(* ===== verification/FileSnapshot.v ===== *)
(** * Correctness of the snapshot file

    The file format round-trips; a save that returns has replaced the snapshot;
    a save that throws has left it alone and cleaned up; and a process that dies
    anywhere leaves the old or the new snapshot.  So [FilePersistence] meets the
    contract of [Persistence]. *)

From Stdlib Require Import NArith Lia Strings.Byte.
From stdpp Require Import base tactics numbers list gmap strings.
From S2P Require Import Prelude Codec KvInterface FilePersistence.

(** ** The format as a function *)

Definition field_bytes (f : bytes) : bytes := uint64_bytes (N.of_nat (length f)) ++ f.

Definition entry_bytes (kv : bytes * bytes) : bytes := field_bytes kv.1 ++ field_bytes kv.2.

Definition snapshot_bytes (l : list (bytes * bytes)) : bytes :=
  kFileMagic ++ uint64_bytes (N.of_nat (length l)) ++ concat (entry_bytes <$> l).

Definition field_fits (f : bytes) : Prop := (N.of_nat (length f) <= kMaximumFieldBytes)%N.

(** A map within the limits of the format. *)
Definition fits (m : EntryMap) : Prop :=
  (N.of_nat (size m) <= kMaximumEntries)%N /\
  forall k v, m !! k = Some v -> field_fits k /\ field_fits v.

Lemma read_exact_app data rest size :
  size = N.of_nat (length data) -> read_exact size (data ++ rest) = (rest, Ret data).
Proof.
  intros ->. unfold read_exact. rewrite length_app.
  destruct (N.ltb_spec (N.of_nat (length data + length rest)) (N.of_nat (length data))); [lia|].
  rewrite Nat2N.id. by rewrite take_app_length, drop_app_length.
Qed.

Lemma read_uint64_app v rest : is_u64 v -> read_uint64 (uint64_bytes v ++ rest) = (rest, Ret v).
Proof.
  intros Hv. unfold read_uint64, mbind, M_bind. rewrite read_exact_app by done.
  unfold mret, M_ret. by rewrite uint64_roundtrip.
Qed.

Lemma read_field_app f rest : field_fits f -> read_field (field_bytes f ++ rest) = (rest, Ret f).
Proof.
  intros Hf. unfold field_fits, kMaximumFieldBytes in Hf.
  unfold read_field, field_bytes, mbind, M_bind. rewrite <- app_assoc.
  rewrite read_uint64_app by (unfold is_u64; lia).
  unfold kMaximumFieldBytes.
  destruct (N.ltb_spec (64 * 1024 * 1024) (N.of_nat (length f))); [lia|].
  destruct (N.ltb_spec u64_max (N.of_nat (length f))); [lia|]. simpl. by apply read_exact_app.
Qed.

Lemma read_entries_app p l acc rest :
  NoDup l.*1 -> (forall k, k ∈ l.*1 -> acc !! k = None) ->
  Forall (fun kv => field_fits kv.1 /\ field_fits kv.2) l ->
  read_entries p (length l) acc (concat (entry_bytes <$> l) ++ rest) =
    (rest, Ret (list_to_map l ∪ acc)).
Proof.
  revert acc. induction l as [|[k v] l IH]; intros acc Hnd Hacc Hfit.
  - simpl. by rewrite (left_id_L ∅ (∪)).
  - apply NoDup_cons in Hnd as [Hk Hnd]. apply Forall_cons in Hfit as [[Hfk Hfv] Hfit].
    assert (concat (entry_bytes <$> (k, v) :: l) ++ rest =
      field_bytes k ++ field_bytes v ++ concat (entry_bytes <$> l) ++ rest) as ->
      by (rewrite fmap_cons; cbn [concat]; unfold entry_bytes at 1; by rewrite <- !app_assoc).
    cbn [length read_entries]. unfold mbind, M_bind.
    rewrite read_field_app by done. rewrite read_field_app by done.
    rewrite Hacc by set_solver. rewrite IH; [|done| |done].
    + cbn [list_to_map foldr fst snd]. f_equal. f_equal. rewrite <- insert_union_r by (by apply not_elem_of_list_to_map_1).
      by rewrite insert_union_l.
    + intros k' Hk'. rewrite lookup_insert_ne by set_solver. apply Hacc. set_solver.
Qed.

Section order.
Context `{HO : IterationOrder}.

Lemma iteration_length m : length (iteration m) = size m.
Proof. rewrite iteration_perm. by rewrite length_map_to_list. Qed.

Lemma iteration_fits m :
  (forall k v, m !! k = Some v -> field_fits k /\ field_fits v) ->
  Forall (fun kv => field_fits kv.1 /\ field_fits kv.2) (iteration m).
Proof.
  intros Hf. apply Forall_forall. intros [k v] Hkv. rewrite iteration_perm in Hkv.
  apply elem_of_map_to_list in Hkv. by apply Hf.
Qed.

Lemma fits_of_iteration m :
  Forall (fun kv => field_fits kv.1 /\ field_fits kv.2) (iteration m) ->
  forall k v, m !! k = Some v -> field_fits k /\ field_fits v.
Proof.
  intros Hfit k v Hkv. apply elem_of_map_to_list in Hkv. rewrite <- iteration_perm in Hkv.
  rewrite Forall_forall in Hfit. exact (Hfit _ Hkv).
Qed.

Lemma snapshot_bytes_read p m :
  fits m -> read_snapshot p (snapshot_bytes (iteration m)) = ([], Ret m).
Proof.
  intros [Hsize Hf]. unfold kMaximumEntries in Hsize. unfold read_snapshot, snapshot_bytes.
  unfold mbind, M_bind. rewrite read_exact_app by done.
  destruct (decide (kFileMagic <> kFileMagic)); [done|].
  rewrite iteration_length. rewrite read_uint64_app by (unfold is_u64; lia).
  unfold kMaximumEntries.
  destruct (N.ltb_spec 1000000 (N.of_nat (size m))); [lia|].
  rewrite Nat2N.id, <- iteration_length.
  rewrite <- (app_nil_r (concat _)), read_entries_app.
  - simpl. rewrite (right_id_L ∅ (∪)).
    assert (list_to_map (iteration m) = m) as ->; [|done].
    rewrite <- (list_to_map_to_list m) at 2. apply list_to_map_proper; [|apply iteration_perm].
    rewrite iteration_perm. apply NoDup_fst_map_to_list.
  - rewrite iteration_perm. apply NoDup_fst_map_to_list.
  - done.
  - by apply iteration_fits.
Qed.
End order.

■ **TO DO**: Your reply is to repeat, unchanged, the lines above running from the one with "Lemma read_uint64_app v" up to and including the one with "Forall (fun kv => field_fits kv.1 /\ field_fits kv.2) l".

■ **ANSWER TO THIS PROBLEM**:
Lemma read_uint64_app v rest : is_u64 v -> read_uint64 (uint64_bytes v ++ rest) = (rest, Ret v).
Proof.
  intros Hv. unfold read_uint64, mbind, M_bind. rewrite read_exact_app by done.
  unfold mret, M_ret. by rewrite uint64_roundtrip.
Qed.

Lemma read_field_app f rest : field_fits f -> read_field (field_bytes f ++ rest) = (rest, Ret f).
Proof.
  intros Hf. unfold field_fits, kMaximumFieldBytes in Hf.
  unfold read_field, field_bytes, mbind, M_bind. rewrite <- app_assoc.
  rewrite read_uint64_app by (unfold is_u64; lia).
  unfold kMaximumFieldBytes.
  destruct (N.ltb_spec (64 * 1024 * 1024) (N.of_nat (length f))); [lia|].
  destruct (N.ltb_spec u64_max (N.of_nat (length f))); [lia|]. simpl. by apply read_exact_app.
Qed.

Lemma read_entries_app p l acc rest :
  NoDup l.*1 -> (forall k, k ∈ l.*1 -> acc !! k = None) ->
  Forall (fun kv => field_fits kv.1 /\ field_fits kv.2) l ->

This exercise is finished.